> TASK REQUIREMENTS
Set down exactly, from the records below, the line with "e = Some err" through the line with "w') = StatusRunning.", and nothing else.

> RECORDS FOR THIS EXERCISE
(** C6. With an endpoint override that is not nil, the endpoints map of every
    instance descriptor the run submits is the override, whatever the
    configured protocols. *)
Theorem C6_endpoint_override w w' t e override sid inst inst' res :
  InstanceEndpoints w = Some override →
  run RegisterMicroserviceInstances w = (w', t, e) →
  CallRegisterServiceInstance sid inst inst' res ∈ t →
  msi_EndpointsMap inst = Some override.
Proof.
  intros Hov Hrun Hin.
  destruct (RegisterMicroserviceInstances_submitted _ _ _ _ _ _ _ _ Hrun Hin)
    as (eps & _ & ->).
  rewrite Hov. unfold attach_DataCenterInfo. by case_decide.
Qed.

(** C7. The submitted instance descriptor carries a [DataCenterInfo] exactly
    when the configured datacenter name and availability zone are both
    non-empty. *)
Theorem C7_DataCenterInfo_iff w w' t e sid inst inst' res :
  run RegisterMicroserviceInstances w = (w', t, e) →
  CallRegisterServiceInstance sid inst inst' res ∈ t →
  is_Some (msi_DataCenterInfo inst)
  ↔ dc_Name (DataCenter w) ≠ EmptyString ∧ dc_AvailableZone (DataCenter w) ≠ EmptyString.
Proof.
  intros Hrun Hin.
  destruct (RegisterMicroserviceInstances_submitted _ _ _ _ _ _ _ _ Hrun Hin)
    as (eps & _ & ->).
  unfold attach_DataCenterInfo. case_decide; cbn.
  - split; [done|]. intros _. by eexists.
  - split; [|done]. by intros [? [=]].
Qed.

(** C8. When [GetSchemaIDs] fails, [RegisterMicroservice] goes on: it submits
    a descriptor with no schemas, registers no schema, and what it returns is
    decided by the outcome of [RegisterService] alone. *)
Theorem C8_schema_lookup_failure w w' t e err :
  GetSchemaIDs (Name (ServiceDescription w)) = Err err →
  run RegisterMicroservice w = (w', t, e) →
  ∃ ms res,
    t = [CallRegisterService ms res]
    ∧ ms_Schemas ms = []
    ∧ schema_registrations t = []
    ∧ e = match res with
          | Err e' => Some e'
          | Ok sid => if decide (sid = EmptyString)
                      then Some errEmptyServiceIDFromRegistry else None
          end.
Proof.
  intros Hschemas Hrun.
  destruct (RegisterMicroservice_run w)
    as (ms & props & r & res & w1 & t1 & e1 & Hrun1 & _ & _ & _ & _ & Hsch
        & _ & _ & _ & _ & Hres).
  rewrite Hrun in Hrun1. injection Hrun1 as <- <- <-.
  rewrite Hschemas in Hsch. exists ms, res.
  destruct res as [sid|e']; [destruct (decide (sid = EmptyString))|].
  - by destruct Hres as (-> & -> & _).
  - destruct Hres as (-> & -> & _). by rewrite Hsch.
  - by destruct Hres as (-> & -> & _).
Qed.

(** C9. When the update of the instance properties fails,
    [RegisterMicroserviceInstances] returns that error and leaves the cache
    as it was, while the runtime instance ID is already the ID the registry
    returned and the runtime instance status is already [StatusRunning]. *)
Theorem C9_property_update_failure w w' t e sid iid properties err :
  run RegisterMicroserviceInstances w = (w', t, e) →
  CallUpdateMicroServiceInstanceProperties sid iid properties (Some err) ∈ t →
  e = Some err
  ∧ SelfInstancesCache w' = SelfInstancesCache w
  ∧ InstanceProperties (ServiceDescription w) = Some properties
  ∧ (∃ inst inst', CallRegisterServiceInstance sid inst inst' (Ok iid) ∈ t)
  ∧ InstanceID (runtime w') = iid
  ∧ InstanceStatus (runtime w') = StatusRunning.
Proof.
  intros Hrun Hin.
  destruct (RegisterMicroserviceInstances_run w)
    as (w1 & t1 & e1 & Hrun1 & r0 & dres & _ & Hcases).
  rewrite Hrun in Hrun1. injection Hrun1 as <- <- <-. cbn zeta in Hcases.
  destruct dres as [sid0|err0].
  2:{ destruct Hcases as (-> & _). trace_inv. }
  destruct (MakeEndpointMap (CseProtocols w)) as [eps|err0].
  2:{ destruct Hcases as (-> & _). trace_inv. }
  destruct Hcases as (r1 & inst1 & rres & _ & Hcases).
  destruct rres as [iid0|err0].
  2:{ destruct Hcases as (-> & _). trace_inv. }
  destruct Hcases as (Hrt & Hcases).
  destruct (InstanceProperties (ServiceDescription w)) as [properties0|].
  2:{ destruct Hcases as (-> & _). trace_inv. }
  destruct Hcases as (r2 & ures & _ & -> & Hcases).
  trace_inv. destruct Hcases as (-> & ->). rewrite Hrt.
  split_and!; try done.
  eexists _, _. apply list_elem_of_further, list_elem_of_here.
Qed.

> ANSWER SECTION
  e = Some err
  ∧ SelfInstancesCache w' = SelfInstancesCache w
  ∧ InstanceProperties (ServiceDescription w) = Some properties
  ∧ (∃ inst inst', CallRegisterServiceInstance sid inst inst' (Ok iid) ∈ t)
  ∧ InstanceID (runtime w') = iid
  ∧ InstanceStatus (runtime w') = StatusRunning.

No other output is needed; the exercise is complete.